Desert Harvest CEO Heather Florio and Dr. Reza Sharif Naeini of the McGill University Research Center for Cannabis have launched a long-term research plan to determine the benefits of cannabinoids in treating chronic pain.
In particular, Sharif and Florio have partnered together to explore cannabinoid treatment for interstitial cystitis (IC), a chronic bladder condition that reportedly affects eight million women and four million men in the United States.
Currently, Desert Harvest offers customers cannabidiol (CBD) and aloe-based products that come in capsules, one featuring a mix of CBD and aloe as well as another pure ‘Super-Strength Aloe Vera.”
“We’ve been in the formulation stage for about three years now for this product. We have over 50,000 interstitial cystitis patients that take our aloe vera capsules on a regular basis,” Ms. Florio told Terpenes & Testing. Her patients suffering from IC reportedly have a host of secondary conditions, including fibromyalgia and arthritic pain.
“We were essentially looking at how we could potentially better help them and provide them with more benefits,” Ms. Florio said. Chronic pain is personal to her as her husband served in the military and was injured. “He has nerve damage in his spine and actually has a titanium plate in his back so he could walk again.”
This experience led Ms. Florio to explore CBD isolates with Desert Harvest’s aloe vera capsules, leading to the company immediately patenting the formulation. “We were able to prove our CBD is 25% more bioavailable in the system than other CBD products,” Ms. Florio said. The 25% figure has been confirmed by the University of Colorado, which studied the effects of the product.
Following the finding, Ms. Florio began to explore the wider benefits of their product in treating specific types of pain, leading her to work with Dr. Sharif at McGill University. “I had read previous research he [Dr. Sharif] had done,” Ms. Florio explained. Dr. Sharif has conducted a range of research exploring chronic pain and possible treatments. Both he and Ms. Florio began targeting IC and the product’s potential treatment benefits.
“Women and men have this constant urge of having to pee, this sensation of bladder fullness and constant pain” that goes along with IC, which could be genetic, Dr. Sharif said. “We’re not sure how the bladder becomes oversensitive.”

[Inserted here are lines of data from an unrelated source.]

(** * The GitHub add-on's row formatter ([hgrid-github.js])

    A shallow embedding of [TaskNameFormatter], the callback that the file
    grid of the GitHub add-on invokes once per row, together with the
    [extensions] table it consults, and the properties of the markup it
    returns.

    The formatter is one JavaScript function built from string
    concatenation, so the embedding consists of
    - the primitive values a row record can hold and the conversions the
      operators [+], [*], [==], [!=], [if] and [indexOf] apply to them;
    - strings as sequences of characters, with global single-character
      replacement ([String.prototype.replace] with a [/c/g] pattern);
    - a row record as a finite map from property names to values, a
      missing property reading as [undefined];
    - the function itself, returning either the fragment or the
      [TypeError] raised by its first statement. *)

From Stdlib Require Import ZArith Ascii DecimalString.
From stdpp Require Import gmap strings.

Local Open Scope Z_scope.

(* Concatenation of literals is evaluated by [simpl] throughout. *)
#[local] Arguments String.append !s1 s2 : simpl nomatch.

(** ** Primitive values *)

(** Numbers.  The grid only ever computes with tree depths and identifiers:
    [Int z] is the integer [z], meant for [|z| <= 2^53], the range in which
    double arithmetic is exact and [Number::toString] prints the decimal
    numeral. [NaN] is what [undefined] and non-numeric text convert to. *)
Inductive number : Type :=
  | NaN
  | Int (z : Z).

(** The values a property of a row record holds, as the page's data
    carries them: [undefined], [null], booleans, numbers and strings. *)
Inductive jsval : Type :=
  | JUndefined
  | JNull
  | JBool (b : bool)
  | JNum (n : number)
  | JStr (s : string).

(** The outcome of a call: the returned string or a raised exception. *)
Inductive exn : Type :=
  | TypeError.

Inductive completion (A : Type) : Type :=
  | Return (a : A)
  | Throw (e : exn).
Arguments Return {A} a.
Arguments Throw {A} e.

(** A row record; property names are the keys. *)
Abbreviation object := (gmap string jsval).

(** [o[k]]: reading a property that is not there gives [undefined]. *)
Definition get (o : object) (k : string) : jsval :=
  default JUndefined (o !! k).

(** ** Strings *)

Module Str.

(** [s.replace(/c/g, by)] for a single literal character [c]. *)
Fixpoint replace (c : ascii) (by_ : string) (s : string) : string :=
  match s with
  | EmptyString => EmptyString
  | String a s' =>
      if Ascii.eqb a c then by_ +:+ replace c by_ s'
      else String a (replace c by_ s')
  end.

(** [s.indexOf(sub) != -1]: [sub] occurs in [s]. *)
Fixpoint includes (sub s : string) : bool :=
  String.prefix sub s ||
  match s with
  | EmptyString => false
  | String _ s' => includes sub s'
  end.

(** Character [c] occurs nowhere in [s]. *)
Fixpoint free (c : ascii) (s : string) : bool :=
  match s with
  | EmptyString => true
  | String a s' => negb (Ascii.eqb a c) && free c s'
  end.

(** Every character of [s] satisfies [p]. *)
Fixpoint all (p : ascii -> bool) (s : string) : bool :=
  match s with
  | EmptyString => true
  | String a s' => p a && all p s'
  end.

End Str.

(** ** Conversions of the language *)

(** Decimal numeral of an integer, with a leading [-] when negative. *)
Definition decimal (z : Z) : string :=
  NilZero.string_of_int (Z.to_int z).

(** [Number::toString]. *)
Definition number_to_string (n : number) : string :=
  match n with
  | NaN => "NaN"
  | Int z => decimal z
  end.

(** [ToString], as applied by [+] to the non-string operand. *)
Definition ToString (v : jsval) : string :=
  match v with
  | JUndefined => "undefined"
  | JNull => "null"
  | JBool true => "true"
  | JBool false => "false"
  | JNum n => number_to_string n
  | JStr s => s
  end.

(** [ToBoolean], as applied by [if]. *)
Definition ToBoolean (v : jsval) : bool :=
  match v with
  | JUndefined | JNull => false
  | JBool b => b
  | JNum NaN => false
  | JNum (Int z) => negb (z =? 0)
  | JStr s => negb (String.eqb s "")
  end.

(** [a * b] on numbers; exact as long as the product is a safe integer. *)
Definition mul (a b : number) : number :=
  match a, b with
  | Int x, Int y => Int (x * y)
  | _, _ => NaN
  end.

(** [x === y]: same type and same value; [NaN] equals nothing. *)
Definition strict_eq (x y : jsval) : bool :=
  match x, y with
  | JUndefined, JUndefined => true
  | JNull, JNull => true
  | JBool a, JBool b => Bool.eqb a b
  | JNum (Int a), JNum (Int b) => a =? b
  | JStr s, JStr t => String.eqb s t
  | _, _ => false
  end.

(** [v == lit] for a string literal [lit] that is not a numeric literal
    (here ['folder'] and ["false"]).  A string is compared as is; a number or
    a boolean is compared with [ToNumber(lit)], which is [NaN] and equal to
    nothing; [undefined] and [null] equal only each other. *)
Definition loose_eq_text (v : jsval) (lit : string) : bool :=
  match v with
  | JStr s => String.eqb s lit
  | _ => false
  end.

(** [arr.indexOf(v)]: the first position holding a value strictly equal to
    [v], or [-1]. *)
Fixpoint indexOf_from (i : Z) (arr : list jsval) (v : jsval) : Z :=
  match arr with
  | [] => -1
  | x :: arr' => if strict_eq x v then i else indexOf_from (i + 1) arr' v
  end.

Definition indexOf (arr : list jsval) (v : jsval) : Z := indexOf_from 0 arr v.

(** ** The program *)

(** [var extensions = [...]]: the file extensions that have an icon of their
    own. *)
Definition extensions : list string :=
  ["3gp"; "7z"; "ace"; "ai"; "aif"; "aiff"; "amr"; "asf"; "asx"; "bat"; "bin"; "bmp"; "bup";
   "cab"; "cbr"; "cda"; "cdl"; "cdr"; "chm"; "dat"; "divx"; "dll"; "dmg"; "doc"; "docx"; "dss"; "dvf"; "dwg";
   "eml"; "eps"; "exe"; "fla"; "flv"; "gif"; "gz"; "hqx"; "htm"; "html"; "ifo"; "indd"; "iso"; "jar";
   "jpeg"; "jpg"; "lnk"; "log"; "m4a"; "m4b"; "m4p"; "m4v"; "mcd"; "mdb"; "mid"; "mov"; "mp2"; "mp3"; "mp4";
   "mpeg"; "mpg"; "msi"; "mswmm"; "ogg"; "pdf"; "png"; "pps"; "ps"; "psd"; "pst"; "ptb"; "pub"; "qbb";
   "qbw"; "qxd"; "ram"; "rar"; "rm"; "rmvb"; "rtf"; "sea"; "ses"; "sit"; "sitx"; "ss"; "swf"; "tgz"; "thm";
   "tif"; "tmp"; "torrent"; "ttf"; "txt"; "vcd"; "vob"; "wav"; "wma"; "wmv"; "wps"; "xls"; "xpi"; "zip"].

Section Formatter.

(** [StringToNumber] of the language runtime, for the case that a record
    carries its depth as text.  Nothing below depends on how text is read
    as a number. *)
Variable StringToNumber : string -> number.

(** [ToNumber], as applied by [*] to its operands. *)
Definition ToNumber (v : jsval) : number :=
  match v with
  | JUndefined => NaN
  | JNull => Int 0
  | JBool true => Int 1
  | JBool false => Int 0
  | JNum n => n
  | JStr s => StringToNumber s
  end.

(** [value.replace(/&/g,"&amp;").replace(/</g,"&lt;").replace(/>/g,"&gt;")]
    on a string. *)
Definition escape (value : string) : string :=
  Str.replace ">" "&gt;" (Str.replace "<" "&lt;" (Str.replace "&" "&amp;" value)).

(** [var spacer = ...]. *)
Definition spacer (dataContext : object) : string :=
  "<span style='display:inline-block;height:1px;width:"
  +:+ number_to_string (mul (Int 18) (ToNumber (get dataContext "indent")))
  +:+ "px'></span>".

(** [var link = value; if (dataContext['url']) { link = ... }]. *)
Definition link (value : string) (dataContext : object) : string :=
  if ToBoolean (get dataContext "url")
  then "<a href=" +:+ ToString (get dataContext "url") +:+ ">" +:+ value +:+ "</a>"
  else value.

(** [var imageUrl = ...; if (extensions.indexOf(...)==-1) { imageUrl = ... }]. *)
Definition imageUrl (dataContext : object) : string :=
  if indexOf (JStr <$> extensions) (get dataContext "ext") =? -1
  then "/static/img/hgrid/file.png"
  else "/static/img/hgrid/fatcowicons/file_extension_"
       +:+ ToString (get dataContext "ext") +:+ ".png".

Dr. Sharif eventually heard of Ms. Florio’s Desert Harvest product that combines aloe vera and CBD. He also was aware that Ms. Florio had requested for her product to be tested in treating IC. After receiving approval from the Canadian government to conduct the research, Dr. Sharif began exploring CBD and its treatment of IC with aloe vera as an absorption agent pre-clinically by recreating the conditions of patients suffering from IC.
“We monitored a few of these symptoms, ranging from increasing urination frequency, urination volume and the spontaneous pain that the mice would experience after the administration of the cannabinoid – aloe vera combination,” he said.
“There is a fairly beneficial effect of having these cannabinoid compounds in the treatment,” Dr. Sharif explained. Although the study has shown positive results, more deliberation and testing is needed before the aloe vera – CBD combination can be verified as 100% effective.
Regardless, both Ms. Florio and Dr. Sharif made it clear that this scientific research is critical in fighting the opioid epidemic, as cannabinoids could be a potential replacement for prescription pain killers.
More than 81,000 opioid overdoses have occurred between May 2019 and May 2020, pointing to an ongoing crisis in pain medications, according to the Centers for Disease Control. Dr. Sharif’s research and Ms. Florio’s products is one giant step in the direction of fighting the epidemic and bringing relief to tens-of-thousands of patients across the U.S. suffering from IC as well as other conditions.